**Instructions to follow:** Working from the entries below, give again each line from the first through the one containing "destruct (Hv d v Hin Hp) as [Hm [_ [->", exactly and with nothing else.

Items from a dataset
####################
(** What the listed entries say, read off the requests they come from. *)
Lemma listed_views u q s l vs :
  incl l (filter (my_requests_query u q) (swaps s)) ->
  transformedRequests s l = inr vs ->
  map rv_id vs = map swap__id l /\ map rv_status vs = map status l
  /\ Forall (fun v => rv_requester_id v = u \/ rv_recipient_id v = u) vs
  /\ (rq_type q = Some "sent" -> Forall (fun v => rv_requester_id v = u) vs)
  /\ (rq_type q = Some "received" -> Forall (fun v => rv_recipient_id v = u) vs)
  /\ (forall st, rq_status q = Some st -> st <> "" -> Forall (fun v => rv_status v = st) vs).
Proof.
  intros Hincl Ht. apply transformedRequests_inr in Ht.
  assert (Hv : forall d v, In d l -> populate_request s d = inr v ->
               my_requests_query u q d = true
               /\ rv_id v = swap__id d /\ rv_status v = status d
               /\ rv_requester_id v = requester_id d /\ rv_recipient_id v = recipient_id d).
  { intros d v Hin Hp. apply Hincl, filter_In in Hin. destruct Hin as [_ Hm].
    destruct (populate_request_inr _ _ _ Hp) as [rq [rc [off [req [_ [_ [_ [_ ->]]]]]]]].
    cbn. auto. }
  split; [|split; [|split; [|split; [|split]]]].
  - clear Hv. eapply Forall2_map_eq; [exact Ht|]. intros d v Hp.
    destruct (populate_request_inr _ _ _ Hp) as [rq [rc [off [req [_ [_ [_ [_ ->]]]]]]]].
    reflexivity.
  - clear Hv. eapply Forall2_map_eq; [exact Ht|]. intros d v Hp.
    destruct (populate_request_inr _ _ _ Hp) as [rq [rc [off [req [_ [_ [_ [_ ->]]]]]]]].
    reflexivity.
  - eapply Forall2_Forall_r; [exact Ht|]. intros d v Hin Hp.
    destruct (Hv d v Hin Hp) as [Hm [_ [_ [-> ->]]]].
    apply (my_requests_query_party _ _ _ Hm).
  - intros Ety. eapply Forall2_Forall_r; [exact Ht|]. intros d v Hin Hp.
    destruct (Hv d v Hin Hp) as [Hm [_ [_ [-> _]]]].
    apply (my_requests_query_party _ _ _ Hm). exact Ety.
  - intros Ety. eapply Forall2_Forall_r; [exact Ht|]. intros d v Hin Hp.
    destruct (Hv d v Hin Hp) as [Hm [_ [_ [_ ->]]]].
    apply (my_requests_query_party _ _ _ Hm). exact Ety.
  - intros st Est Hne. eapply Forall2_Forall_r; [exact Ht|]. intros d v Hin Hp.
    destruct (Hv d v Hin Hp) as [Hm [_ [-> _]]].
    apply (my_requests_query_party _ _ _ Hm); assumption.
Qed.

(** X15.  [GET /swaps/my-requests] of the first generation, for a caller in
    good standing: it reads only; it answers with the caller's requests, the
    most recent first, exactly when every reference of each of them
    resolves, and with 500 otherwise; and every entry it shows is a request
    that the caller sent or received, sent when [type] is 'sent', received
    when it is 'received', and of the status asked for when one is given. *)
Theorem own_requests_listing (u : oid) (usr : User) (q : requests_query) (s : db) :
  findById user__id u (users s) = Some usr -> is_banned usr = false ->
  let listed := rev (filter (my_requests_query u q) (swaps s)) in
  snd (get_my_requests u q s) = s
  /\ (Forall (request_resolves s) listed ->
      exists vs, fst (get_my_requests u q s) = RequestsJson vs None)
  /\ (~ Forall (request_resolves s) listed ->
      fst (get_my_requests u q s) = RequestsFail ServerError)
  /\ (forall vs pg, fst (get_my_requests u q s) = RequestsJson vs pg ->
      map rv_id vs = map swap__id listed /\ map rv_status vs = map status listed
      /\ Forall (fun v => rv_requester_id v = u \/ rv_recipient_id v = u) vs
      /\ (rq_type q = Some "sent" -> Forall (fun v => rv_requester_id v = u) vs)
      /\ (rq_type q = Some "received" -> Forall (fun v => rv_recipient_id v = u) vs)
      /\ (forall st, rq_status q = Some st -> st <> "" ->
          Forall (fun v => rv_status v = st) vs)).
Proof.
  intros Hu Hb listed. unfold get_my_requests.
  rewrite checkNotBanned_as_eq, Hu, Hb, my_requests_eq by reflexivity. fold listed.
  destruct (transformedRequests s listed) as [e|vs] eqn:Ht; cbn [fst snd].
  - split; [reflexivity|]. split; [|split; [reflexivity|discriminate]].
    intros Hall. destruct (transformedRequests_some _ _ Hall) as [vs Hvs]. congruence.
  - split; [reflexivity|]. split; [eexists; reflexivity|]. split.
    + intros Hn. exfalso. apply Hn.
      eapply Forall2_Forall_l; [apply transformedRequests_inr; exact Ht|].
      intros d v. apply populate_request_resolves.
    + intros vs' pg E. injection E as <- _.
      apply (listed_views u q s listed vs); [|exact Ht].
      intros d Hd. apply in_rev. exact Hd.
Qed.

Lemma own_requests_listing_witness :
  fst (get_my_requests 1 Cases.sent Sample.db_pending)
  = RequestsJson [mkRequestView 100 "pending" None 1 2 "Alice" "Bob" "Python" "Guitar"] None
  /\ Forall (fun v => rv_requester_id v = 1)
            [mkRequestView 100 "pending" None 1 2 "Alice" "Bob" "Python" "Guitar"].
Proof.
  pose proof (own_requests_listing 1 Sample.alice Cases.sent Sample.db_pending
                eq_refl eq_refl) as [_ [_ [_ H]]].
  split; [reflexivity|].
  exact (proj1 (proj2 (proj2 (proj2 (H _ None eq_refl)))) eq_refl).
Defined.

(** ** References keep resolving *)

Lemma findById_in_keys {D} (key : D -> oid) i (l : list D) :
  findById key i l <> None <-> In i (map key l).
Proof.
  unfold findById. induction l as [|x l IH]; cbn; [tauto|].
  destruct (Nat.eqb_spec (key x) i) as [E|E].
  - split; [auto|discriminate].
  - rewrite IH. tauto.
Qed.

Lemma request_resolves_keys s s' d :
  map user__id (users s') = map user__id (users s) -> skills s' = skills s ->
  request_resolves s d -> request_resolves s' d.
Proof.
  unfold request_resolves. intros Hu Hk. rewrite !findById_in_keys, Hu, Hk. tauto.
Qed.

Lemma change_keeps_keys s s' :
  change s s' -> map user__id (users s') = map user__id (users s) /\ skills s' = skills s.
Proof.
  intros Hc. destruct Hc; subst s';
    cbn [users skills bump set_swaps set_ratings set_offered set_users]; auto.
  split; [apply map_key_replace_by_id|reflexivity].
Qed.

Lemma existsb_offered_skill s u sk :
  Forall (fun a => findById skill__id (us_skill_id a) (skills s) <> None) (offered s) ->
  existsb (by_user_skill u sk) (offered s) = true ->
  findById skill__id sk (skills s) <> None.
Proof.
  intros Hall He. apply existsb_exists in He. destruct He as [a [Hin Ha]].
  apply by_user_skill_true in Ha. destruct Ha as [_ <-].
  rewrite Forall_forall in Hall. apply Hall. exact Hin.
Qed.

Lemma in_delete_first {D} (p : D -> bool) l x : In x (delete_first p l) -> In x l.
Proof.
  induction l as [|y l IH]; cbn; [tauto|].
  destruct (p y); cbn; [auto|]. intros [H|H]; auto.
Qed.

Lemma change_references_resolve s s' :
  change s s' -> references_resolve s -> references_resolve s'.
Proof.
  intros Hc [Hs Ho]. pose proof (change_keeps_keys _ _ Hc) as [Hu Hk].
  assert (Hold : forall d, request_resolves s d -> request_resolves s' d)
    by (intros d; apply request_resolves_keys; assumption).
  assert (Hs' : Forall (request_resolves s') (swaps s))
    by (eapply Forall_impl; [exact Hold|exact Hs]).
  unfold references_resolve. rewrite Hk. clear Hu.
  destruct Hc; subst s';
    cbn [swaps offered skills users bump set_swaps set_ratings set_offered set_users] in *;
    try (split; assumption).
  - split; [|exact Ho]. apply Forall_app. split; [exact Hs'|].
    constructor; [|constructor]. apply Hold. unfold request_resolves.
    cbn [requester_id recipient_id offered_skill_id requested_skill_id].
    repeat split; try congruence; eapply existsb_offered_skill; eauto.
  - split; [|exact Ho]. rewrite Forall_forall in *. intros x Hx.
    apply in_replace_by_id in Hx. destruct Hx as [->|[Hx _]]; [|auto].
    match goal with H : findById swap__id _ _ = Some sw |- _ =>
      apply findById_key in H; destruct H as [_ Hin] end.
    apply Hs' in Hin. exact Hin.
  - split; [|exact Ho]. rewrite Forall_forall in *. intros x Hx.
    apply in_delete_by_id in Hx. apply Hs'. apply Hx.
  - split; [exact Hs'|]. apply Forall_app. split; [exact Ho|].
    constructor; [|constructor]. assumption.
  - split; [exact Hs'|]. rewrite Forall_forall in *. intros x Hx.
    apply Ho. eapply in_delete_first. exact Hx.
Qed.

Lemma transformedSwaps_eq s l :
  transformedSwaps s l
  = match transformedRequests s l with
    | inl e => inl e
    | inr vs => inr (map names_only vs)
    end.
Proof.
  induction l as [|d l IH]; cbn; [reflexivity|]. rewrite IH.
  unfold populate_swap, populate_request.
  destruct (findById user__id (requester_id d) (users s)); [|reflexivity].
  destruct (findById user__id (recipient_id d) (users s)); [|reflexivity].
  destruct (findById skill__id (offered_skill_id d) (skills s)); [|reflexivity].
  destruct (findById skill__id (requested_skill_id d) (skills s)); [|reflexivity].
  destruct (transformedRequests s l); reflexivity.
Qed.

Lemma my_requests_paged_eq sc u q s :
  mem_string "SwapRequest" sc = true ->
  Listing.my_requests_paged sc u q s
  = match skip_limit ((rq_page q - 1) * rq_limit q) (rq_limit q)
            (rev (filter (my_requests_query u q) (swaps s))) with
    | inl _ => (RequestsFail ServerError, s)
    | inr l =>
        match transformedRequests s l with
        | inl _ => (RequestsFail ServerError, s)
        | inr vs =>
            (RequestsJson vs
               (Some (pagination_of q (countDocuments (my_requests_query u q) (swaps s)))), s)
        end
    end.
Proof.
  intros Hsc. unfold Listing.my_requests_paged, try_catch_with, bind. cbv zeta.
  rewrite on_bound by exact Hsc. unfold SwapRequest_find_paged, sort_created_desc.
  destruct (skip_limit _ _ _) as [e|l]; [reflexivity|].
  rewrite on_bound by exact Hsc. unfold SwapRequest_countDocuments, transform.
  destruct (transformedRequests s l); reflexivity.
Qed.

Lemma admin_swaps_eq q s :
  Listing.admin_swaps q s
  = match skip_limit ((rq_page q - 1) * rq_limit q) (rq_limit q)
            (rev (filter (status_filter q) (swaps s))) with
    | inl _ => (SwapsFail ServerError, s)
    | inr l =>
        match transformedRequests s l with
        | inl _ => (SwapsFail ServerError, s)
        | inr vs =>
            (SwapsJson (map names_only vs)
               (pagination_of q (countDocuments (status_filter q) (swaps s))), s)
        end
    end.
Proof.
  unfold Listing.admin_swaps, try_catch_with, bind. cbv zeta.
  rewrite on_bound by reflexivity. unfold SwapRequest_find_paged, sort_created_desc.
  destruct (skip_limit _ _ _) as [e|l]; [reflexivity|].
  rewrite on_bound by reflexivity. unfold SwapRequest_countDocuments.
  rewrite transformedSwaps_eq. destruct (transformedRequests s l); reflexivity.
Qed.

Lemma skip_limit_incl {D} skip lim (l l' : list D) :
  skip_limit skip lim l = inr l' -> incl l' l.
Proof.
  unfold skip_limit. destruct (skip <? 0)%Z; [discriminate|].
  intros H. injection H as <-. intros x Hx.
  destruct (lim =? 0)%Z.
  - eapply in_skipn. exact Hx.
  - eapply in_skipn. eapply in_firstn. exact Hx.
Qed.

Lemma skip_limit_some {D} skip lim (l : list D) :
  (0 <= skip)%Z -> exists l', skip_limit skip lim l = inr l'.
Proof.
  intros H. unfold skip_limit. destruct (Z.ltb_spec skip 0); [lia|]. eexists. reflexivity.
Qed.

Lemma resolve_listed s p l :
  references_resolve s -> incl l (rev (filter p (swaps s))) -> Forall (request_resolves s) l.
Proof.
  intros [Hs _] Hi. rewrite Forall_forall in *. intros d Hd.
  apply Hi, in_rev, filter_In in Hd. apply Hs, Hd.
Qed.

(** X16.  From a store in which the references of every request and of every
    offered association resolve, whatever requests are served, they still
    do; so no listing of requests is ever answered 500 for a dangling
    reference: the caller's own, in both generations, and the admin's all
    succeed, the paged ones whenever the offset [(page - 1) * limit] is not
    negative. *)
Theorem listings_survive_service (rs : list request) (s0 : db) (q : requests_query) :
  references_resolve s0 ->
  let s := snd (serve rs s0) in
  references_resolve s
  /\ (forall u usr, findById user__id u (users s) = Some usr -> is_banned usr = false ->
      exists vs, get_my_requests u q s = (RequestsJson vs None, s))
  /\ ((0 <= (rq_page q - 1) * rq_limit q)%Z ->
      (forall u usr, findById user__id u (users s) = Some usr -> is_banned usr = false ->
       exists vs, get_my_requests_paged u q s
                  = (RequestsJson vs
                       (Some (pagination_of q
                                (countDocuments (my_requests_query u q) (swaps s)))), s))
      /\ exists vs, get_admin_swaps true q s
                    = (SwapsJson vs
                         (pagination_of q (countDocuments (status_filter q) (swaps s))), s)).
Proof.
  intros H0 s.
  assert (Hs : references_resolve s)
    by (apply serve_keeps; [exact change_references_resolve|exact H0]).
  split; [exact Hs|]. split; [|intros Hskip; split].
  - intros u usr Hu Hb. unfold get_my_requests.
    rewrite checkNotBanned_as_eq, Hu, Hb, my_requests_eq by reflexivity.
    destruct (transformedRequests_some s (rev (filter (my_requests_query u q) (swaps s))))
      as [vs ->]; [|eexists; reflexivity].
    eapply resolve_listed; [exact Hs|apply incl_refl].
  - intros u usr Hu Hb. unfold get_my_requests_paged.
    rewrite checkNotBanned_as_eq, Hu, Hb, my_requests_paged_eq by reflexivity.
    destruct (skip_limit_some _ (rq_limit q)
                (rev (filter (my_requests_query u q) (swaps s))) Hskip) as [l Hl].
    rewrite Hl. apply skip_limit_incl in Hl.
    destruct (transformedRequests_some s l) as [vs ->]; [|eexists; reflexivity].
    eapply resolve_listed; [exact Hs|exact Hl].
  - unfold get_admin_swaps, requireAdmin_as. cbn [negb]. rewrite admin_swaps_eq.
    destruct (skip_limit_some _ (rq_limit q)
                (rev (filter (status_filter q) (swaps s))) Hskip) as [l Hl].
    rewrite Hl. apply skip_limit_incl in Hl.
    destruct (transformedRequests_some s l) as [vs ->]; [|eexists; reflexivity].
    eapply resolve_listed; [exact Hs|exact Hl].
Qed.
####################
**Task result:**
(** What the listed entries say, read off the requests they come from. *)
Lemma listed_views u q s l vs :
  incl l (filter (my_requests_query u q) (swaps s)) ->
  transformedRequests s l = inr vs ->
  map rv_id vs = map swap__id l /\ map rv_status vs = map status l
  /\ Forall (fun v => rv_requester_id v = u \/ rv_recipient_id v = u) vs
  /\ (rq_type q = Some "sent" -> Forall (fun v => rv_requester_id v = u) vs)
  /\ (rq_type q = Some "received" -> Forall (fun v => rv_recipient_id v = u) vs)
  /\ (forall st, rq_status q = Some st -> st <> "" -> Forall (fun v => rv_status v = st) vs).
Proof.
  intros Hincl Ht. apply transformedRequests_inr in Ht.
  assert (Hv : forall d v, In d l -> populate_request s d = inr v ->
               my_requests_query u q d = true
               /\ rv_id v = swap__id d /\ rv_status v = status d
               /\ rv_requester_id v = requester_id d /\ rv_recipient_id v = recipient_id d).
  { intros d v Hin Hp. apply Hincl, filter_In in Hin. destruct Hin as [_ Hm].
    destruct (populate_request_inr _ _ _ Hp) as [rq [rc [off [req [_ [_ [_ [_ ->]]]]]]]].
    cbn. auto. }
  split; [|split; [|split; [|split; [|split]]]].
  - clear Hv. eapply Forall2_map_eq; [exact Ht|]. intros d v Hp.
    destruct (populate_request_inr _ _ _ Hp) as [rq [rc [off [req [_ [_ [_ [_ ->]]]]]]]].
    reflexivity.
  - clear Hv. eapply Forall2_map_eq; [exact Ht|]. intros d v Hp.
    destruct (populate_request_inr _ _ _ Hp) as [rq [rc [off [req [_ [_ [_ [_ ->]]]]]]]].
    reflexivity.
  - eapply Forall2_Forall_r; [exact Ht|]. intros d v Hin Hp.
    destruct (Hv d v Hin Hp) as [Hm [_ [_ [-> ->]]]].
    apply (my_requests_query_party _ _ _ Hm).
  - intros Ety. eapply Forall2_Forall_r; [exact Ht|]. intros d v Hin Hp.
    destruct (Hv d v Hin Hp) as [Hm [_ [_ [-> _]]]].
    apply (my_requests_query_party _ _ _ Hm). exact Ety.
  - intros Ety. eapply Forall2_Forall_r; [exact Ht|]. intros d v Hin Hp.
    destruct (Hv d v Hin Hp) as [Hm [_ [_ [_ ->]]]].
    apply (my_requests_query_party _ _ _ Hm). exact Ety.
  - intros st Est Hne. eapply Forall2_Forall_r; [exact Ht|]. intros d v Hin Hp.
    destruct (Hv d v Hin Hp) as [Hm [_ [-> _]]].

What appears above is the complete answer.